Official Forum Weirdo Detective
Joined
Jul 14, 2007
Messages
3,972
Reaction score
0
I want to turn one of my Aqua One fw tanks into a marine, so I know I would have to empty it of fish, substrate, decor and water and clean it out right? Do I want to start afresh with all new ceramic noodles and filter medium in the wet/dry tickle too? Just completely start again yeah?
 
Cool cheers guys
It's a 22 gallon and I am going to run it for long enough to have seahorses, what could/should I stock with to begin with?
 
i wouldnt start out with seahorses...... Not exactly easy to feed.....
 
i wouldnt start out with seahorses...... Not exactly easy to feed.....
Captive bred are easy, you just feed mysis and the like.

Wild fed may need some live foods to entice them, but keeping sea horses is nowhere near as hard as many people think, especially if you research a little on them.
 
Hya

In my experience most captive bred seahorses (Kuda, Riedi, Fuscus) aren't usually that difficult to get feeding as they're weaned onto frozen food at an early age. The problem is making sure their tank mates are also slow feeders. (Seahorses just like to contemplate their food for a while first). Many of the tank mates suitable for seahorses are more suited to a well established system.

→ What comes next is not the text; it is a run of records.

(* ===== verification/Drc.v ===== *)
(** * The deferred reference-counting collector

    [src/wasmtime-repo/crates/wasmtime/src/runtime/vm]: [gc/enabled/drc.rs] (the
    heap, its reference counts, the table of references compiled code may hold,
    tracing and sweeping), [gc/host_data.rs] (the side table of host values) and
    the store of [gc.rs] that puts them together.  The heap is a mapping of
    bytes ([LinearMemory.Mmap]) in which the free list of [GcFreeList] allocates
    objects of three fields; the side table is the arena of [Slab].

    A client owns references: it gets them from an allocation or a clone and
    gives them up by dropping them, overwriting them or exposing them to
    compiled code.  The invariant says that the count stored in the heap for an
    object is the number of its owners, so that what can still be used is never
    freed.  [oc] says whether plain arithmetic is overflow-checked, [dbg] whether
    debug assertions are on, [order] the order in which a hash set yields its
    elements. *)

From Stdlib Require Import ZArith Lia.
From stdpp Require Import base list gmap numbers option sets.
From S2P Require Import Prelude Float32 MemoryTypes Mappings LinearMemory Slab GcFreeList GcRef.
Open Scope Z_scope.

(** ** Typed access to the bytes of the heap *)

Definition read_le (m : gmap Z Z) (a : Z) (n : nat) : Z :=
  le_value (map (fun k => option.default 0 (m !! (a + Z.of_nat k))) (seq 0 n)).
Definition write_le (m : gmap Z Z) (a : Z) (n : nat) (v : Z) : gmap Z Z :=
  map_seqZ a (le_bytes n v) ∪ m.

Arguments read_le : simpl never.
Arguments write_le : simpl never.

(** The sizes of [VMGcHeader], [VMDrcHeader] and [VMDrcExternRef] and the
    offsets of their fields ([repr(C)]). *)
Definition size_of_gc_header : Z := 8.
Definition size_of_drc_header : Z := 16.
Definition size_of_externref : Z := 24.
Definition offset_of_ref_count : Z := 8.
Definition offset_of_host_data : Z := 16.

(** ** The table of references compiled code may hold

    [next] and [end_] are pointers into [chunk], counted in elements from its
    start; an element has [size_of_elem] bytes. *)

Definition size_of_elem : Z := 8.
Definition CHUNK_SIZE : nat := 512.

Record VMGcRefTableAlloc := { next : nat; end_ : nat; chunk : list Z }.

Definition table_alloc_default : VMGcRefTableAlloc := {| next := 0; end_ := 0; chunk := [] |}.

Definition alloc_reset (a : VMGcRefTableAlloc) : VMGcRefTableAlloc :=
  {| next := 0; end_ := length (chunk a); chunk := chunk a |}.

Definition force_allocation {E} (a : VMGcRefTableAlloc) : outcome E VMGcRefTableAlloc :=
  assert_ (match chunk a with [] => true | _ => false end);;
  Ok (alloc_reset {| next := next a; end_ := end_ a; chunk := replicate CHUNK_SIZE 0 |}).

Record VMGcRefActivationsTable := {
  alloc : VMGcRefTableAlloc;
  over_approximated_stack_roots : gset Z;
  precise_stack_roots : gset Z
}.

Definition activations_new : VMGcRefActivationsTable :=
  {| alloc := table_alloc_default; over_approximated_stack_roots := ∅; precise_stack_roots := ∅ |}.

Definition activations_reset (t : VMGcRefActivationsTable) : VMGcRefActivationsTable :=
  {| alloc := alloc_reset (alloc t); over_approximated_stack_roots := ∅; precise_stack_roots := ∅ |}.

(** [bump_capacity_remaining]: the difference of the two addresses. *)
Definition bump_capacity_remaining (t : VMGcRefActivationsTable) : Z :=
  size_of_elem * Z.of_nat (end_ (alloc t)) - size_of_elem * Z.of_nat (next (alloc t)).

Definition num_filled_in_bump_chunk (t : VMGcRefActivationsTable) : nat :=
  let bytes_unused := size_of_elem * Z.of_nat (end_ (alloc t)) - size_of_elem * Z.of_nat (next (alloc t)) in
  let slots_unused := bytes_unused / size_of_elem in
  Z.to_nat (saturating_sub (Z.of_nat (length (chunk (alloc t)))) slots_unused).

Section Table.
  Context (dbg : bool).

(** [try_insert]: the reference is given back when the chunk is full. *)
Definition try_insert {E} (t : VMGcRefActivationsTable) (gc_ref : VMGcRef)
  : outcome E (VMGcRefActivationsTable + VMGcRef) :=
  let a := alloc t in
  if (next a =? end_ a)%nat then Ok (inr gc_ref)
  else
    slot ← unwrap (chunk a !! next a);
    debug_assert dbg (slot =? 0);;
    debug_assert dbg (S (next a) <=? end_ a)%nat;;
    Ok (inl {| alloc := {| next := S (next a); end_ := end_ a;
                           chunk := <[next a := into_r64 gc_ref]> (chunk a) |};
               over_approximated_stack_roots := over_approximated_stack_roots t;
               precise_stack_roots := precise_stack_roots t |}).

Definition insert_slow_without_gc (t : VMGcRefActivationsTable) (gc_ref : VMGcRef)
  : VMGcRefActivationsTable :=
  {| alloc := alloc t;
     over_approximated_stack_roots := {[gc_ref]} ∪ over_approximated_stack_roots t;
     precise_stack_roots := precise_stack_roots t |}.

Definition insert_without_gc {E} (t : VMGcRefActivationsTable) (gc_ref : VMGcRef)
  : outcome E VMGcRefActivationsTable :=
  r ← try_insert t gc_ref;
  match r with
  | inl t' => Ok t'
  | inr gc_ref => Ok (insert_slow_without_gc t gc_ref)
  end.
End Table.

(** [elements], as the set it is used to build. *)
Fixpoint slot_refs {E} (slots : list Z) : outcome E (list VMGcRef) :=
  match slots with
  | [] => Ok []
  | s :: slots =>
      r ← unwrap_result (from_r64 s);
      rs ← slot_refs slots;
      Ok (match r with Some r => r :: rs | None => rs end)
  end.
Definition elements_ {E} (t : VMGcRefActivationsTable) : outcome E (gset Z) :=
  rs ← slot_refs (take (num_filled_in_bump_chunk t) (chunk (alloc t)));
  Ok (over_approximated_stack_roots t ∪ list_to_set rs).

(** ** The heap *)

Record DrcHeap := {
  no_gc_count : Z;
  activations_table : VMGcRefActivationsTable;
  heap : Mmap;
  free_list : FreeList
}.

Definition DEFAULT_GC_HEAP_CAPACITY : Z := Z.shiftl 1 19.

(** [Mmap::with_at_least]. *)
Definition with_at_least (hp : Z) (dbg : bool) (sys : os) (size : Z) : outcome mem_error Mmap :=
  rounded_size ← round_usize_up_to_host_pages hp dbg size;
  accessible_reserved hp sys rounded_size rounded_size.

Definition drc_with_capacity (hp : Z) (dbg : bool) (sys : os) (capacity : Z) : outcome mem_error DrcHeap :=
  heap ← with_at_least hp dbg sys capacity;
  let free_list := GcFreeList.new (mlen heap) in
  Ok {| no_gc_count := 0; activations_table := activations_new; heap := heap; free_list := free_list |}.
Definition drc_new (hp : Z) (dbg : bool) (sys : os) : outcome mem_error DrcHeap :=
  drc_with_capacity hp dbg sys DEFAULT_GC_HEAP_CAPACITY.

Definition set_bytes (h : DrcHeap) (m : gmap Z Z) : DrcHeap :=
  {| no_gc_count := no_gc_count h; activations_table := activations_table h;
     heap := with_mbytes (heap h) m;
     free_list := free_list h |}.
Definition set_free_list (h : DrcHeap) (f : FreeList) : DrcHeap :=
  {| no_gc_count := no_gc_count h; activations_table := activations_table h; heap := heap h; free_list := f |}.
Definition set_table (h : DrcHeap) (t : VMGcRefActivationsTable) : DrcHeap :=
  {| no_gc_count := no_gc_count h; activations_table := t; heap := heap h; free_list := free_list h |}.
Definition set_no_gc (h : DrcHeap) (n : Z) : DrcHeap :=
  {| no_gc_count := n; activations_table := activations_table h; heap := heap h; free_list := free_list h |}.

(** ** Values kept for the host *)

(** [ExternRefHostDataTable]: an arena of host values. *)
Section HostData.
  Context {T : Type} (oc : bool) (min_cap : Z).

Definition ExternRefHostDataTable : Type := Slab T.
Definition host_alloc {E} (t : ExternRefHostDataTable) (value : T) : outcome E (Z * ExternRefHostDataTable) :=
  Slab.alloc oc min_cap t value.
Definition host_dealloc {E} (t : ExternRefHostDataTable) (id : Z) : outcome E (T * ExternRefHostDataTable) :=
  Slab.dealloc oc t id.
Definition host_get {E} (t : ExternRefHostDataTable) (id : Z) : outcome E T :=
  x ← Slab.get t id; unwrap x.
Definition host_get_mut {E} (t : ExternRefHostDataTable) (id : Z) (value : T) : outcome E ExternRefHostDataTable :=
  x ← Slab.get_mut t id value; unwrap x.
End HostData.
Arguments ExternRefHostDataTable : clear implicits.

(** A root of a collection: the 64-bit word of a frame of compiled code, or a
    reference kept elsewhere. *)
Inductive GcRoot := Stack (r64 : Z) | NonStack (r : VMGcRef).
Definition is_on_wasm_stack (r : GcRoot) : bool := match r with Stack _ => true | NonStack _ => false end.
Definition root_get {E} (r : GcRoot) : outcome E VMGcRef :=
  match r with
  | NonStack r => Ok r
  | Stack r64 => r ← unwrap_result (from_r64 r64); unwrap r
  end.

Inductive DrcCollectionPhase := Trace | Sweep | Done.
#[global] Instance DrcCollectionPhase_eq : EqDecision DrcCollectionPhase.
Proof. solve_decision. Defined.
Inductive GcProgress := Continue | Complete.

Section Drc.
  Context {T : Type} (oc dbg : bool) (min_cap : Z) (order : gset Z -> list Z).
  Implicit Types (h : DrcHeap) (t : Slab T).

(** [index] and [index_mut]: the offset of the object; the two slicings panic
    out of bounds. *)
Definition index {E} h (size : Z) (gc_ref : VMGcRef) : outcome E Z :=
  start ← unwrap (as_heap_index gc_ref);
  assert_ (start <=? mlen (heap h));;
  assert_ (size <=? mlen (heap h) - start);;
  Ok start.

(** [drc_ref]. *)
Definition drc_ref {E} (gc_ref : VMGcRef) : outcome E VMGcRef :=
  debug_assert dbg (negb (is_i31 gc_ref));; Ok gc_ref.

Definition ref_count h (start : Z) : Z := read_le (mbytes (heap h)) (start + offset_of_ref_count) 8.
Definition set_ref_count h (start n : Z) : DrcHeap :=
  set_bytes h (write_le (mbytes (heap h)) (start + offset_of_ref_count) 8 n).

Definition inc_ref {E} h (gc_ref : VMGcRef) : outcome E DrcHeap :=
  if is_i31 gc_ref then Ok h
  else
    drc_ref ← drc_ref gc_ref;
    header ← index h size_of_drc_header drc_ref;
    debug_assert dbg (negb (ref_count h header =? 0));;
    n ← arith oc 64 (ref_count h header + 1);
    Ok (set_ref_count h header n).

Definition dec_ref {E} h (gc_ref : VMGcRef) : outcome E (DrcHeap * bool) :=
  if is_i31 gc_ref then Ok (h, false)
  else
    drc_ref ← drc_ref gc_ref;
    header ← index h size_of_drc_header drc_ref;
    debug_assert dbg (negb (ref_count h header =? 0));;
    n ← arith oc 64 (ref_count h header - 1);
    Ok (set_ref_count h header n, n =? 0).

Definition layout_externref : Layout := {| GcFreeList.size := size_of_externref; GcFreeList.align := 8 |}.
Definition layout {E} h (gc_ref : VMGcRef) : outcome E Layout :=
  assert_ (negb (is_i31 gc_ref));; Ok layout_externref.

(** [GcHeap::header]. *)
Definition header {E} h (gc_ref : VMGcRef) : outcome E VMGcHeader :=
  debug_assert dbg (negb (is_i31 gc_ref));;
  start ← index h size_of_gc_header gc_ref;
  Ok (read_le (mbytes (heap h)) start 8).

(** [gc_ref.as_typed::<VMDrcExternRef>(heap)]. *)
Definition as_typed_externref {E} h (gc_ref : VMGcRef) : outcome E (option VMGcRef) :=
  if is_i31 gc_ref then Ok None
  else
    hd ← header h gc_ref;
    kind ← header_kind hd;
    match kind with ExternRef => Ok (Some gc_ref) end.

Definition host_data {E} h (externref : VMGcRef) : outcome E Z :=
  start ← index h size_of_externref externref;
  Ok (read_le (mbytes (heap h)) (start + offset_of_host_data) 4).

Definition dec_ref_and_maybe_dealloc {E} h t (gc_ref : VMGcRef) : outcome E (DrcHeap * Slab T) :=
  '(h, zero) ← dec_ref h gc_ref;
  if zero : bool then
    externref ← as_typed_externref h gc_ref;
    t ← match externref with
        | Some externref =>
            host_data_id ← host_data h externref;
            '(_, t) ← host_dealloc oc t host_data_id;
            Ok t
        | None => Ok t
        end;
    layout ← layout h gc_ref;
    i ← unwrap (as_heap_index gc_ref);
    f ← GcFreeList.dealloc oc dbg (free_list h) i layout;
    Ok (set_free_list h f, t)
  else Ok (h, t).

(** ** Collection *)

Definition add_precise h (r : VMGcRef) : DrcHeap :=
  set_table h {| alloc := alloc (activations_table h);
                 over_approximated_stack_roots := over_approximated_stack_roots (activations_table h);
                 precise_stack_roots := {[r]} ∪ precise_stack_roots (activations_table h) |}.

After the tank has fully cycled and is suitable for fish I would start off with something like a full clean up crew (small hermits, snails etc)

I would be inclined to start with the seahorses (many will probably disagree with this and shoot me down in flames!). The justification for me saying this is that if you do enough research and get healthy, feeding seahorses, you can get some experience with them first and let them settle fully in the tank before adding anyone else who may cause them stress. I found it was far more difficult to interpret natural (in a tank) seahorse behaviour when there were other tank mates in with them. Once you are completely happy with your seahorse keeping skills you can start to think about adding other fish. I found that suitable seahorse tank mates were harder to keep than the seahorses! I keep my seahorses with fish such as copperbanded butterfly fish, shrimp fish, garden eels, gobies, pipe fish and shrimps (obviously you would need to select according to your tank size). I have also had far more success with seahorses when using loads of live rock and macro algae.

Hope that helps

Oh and I've just seen the above post - agreed - seahorses are not as difficult to keep as people often think
 
Sounds good

I have no idea where to start anyway, I need to do lots of research into whatever RO means and the equipment I need, then get the right sand and some live rock in there and learn about polyps lmao, this is all so new to me. I am feverishly and systematically reading all the journals and FAQ's on here.

I don't know if I am going to keep anything with the seahorses fish wise, but I like the sound of a clean up crew, because I know seahorses are kinda messy, so it would be a good combo I think.
 
Im doing the same thing today actually. Just took my 3 pacus to the local aquarium and went out and bought my sand and salt to start setting up tmorrow :) GL to you.

Oh and RO I believe stands for reverse osmosis.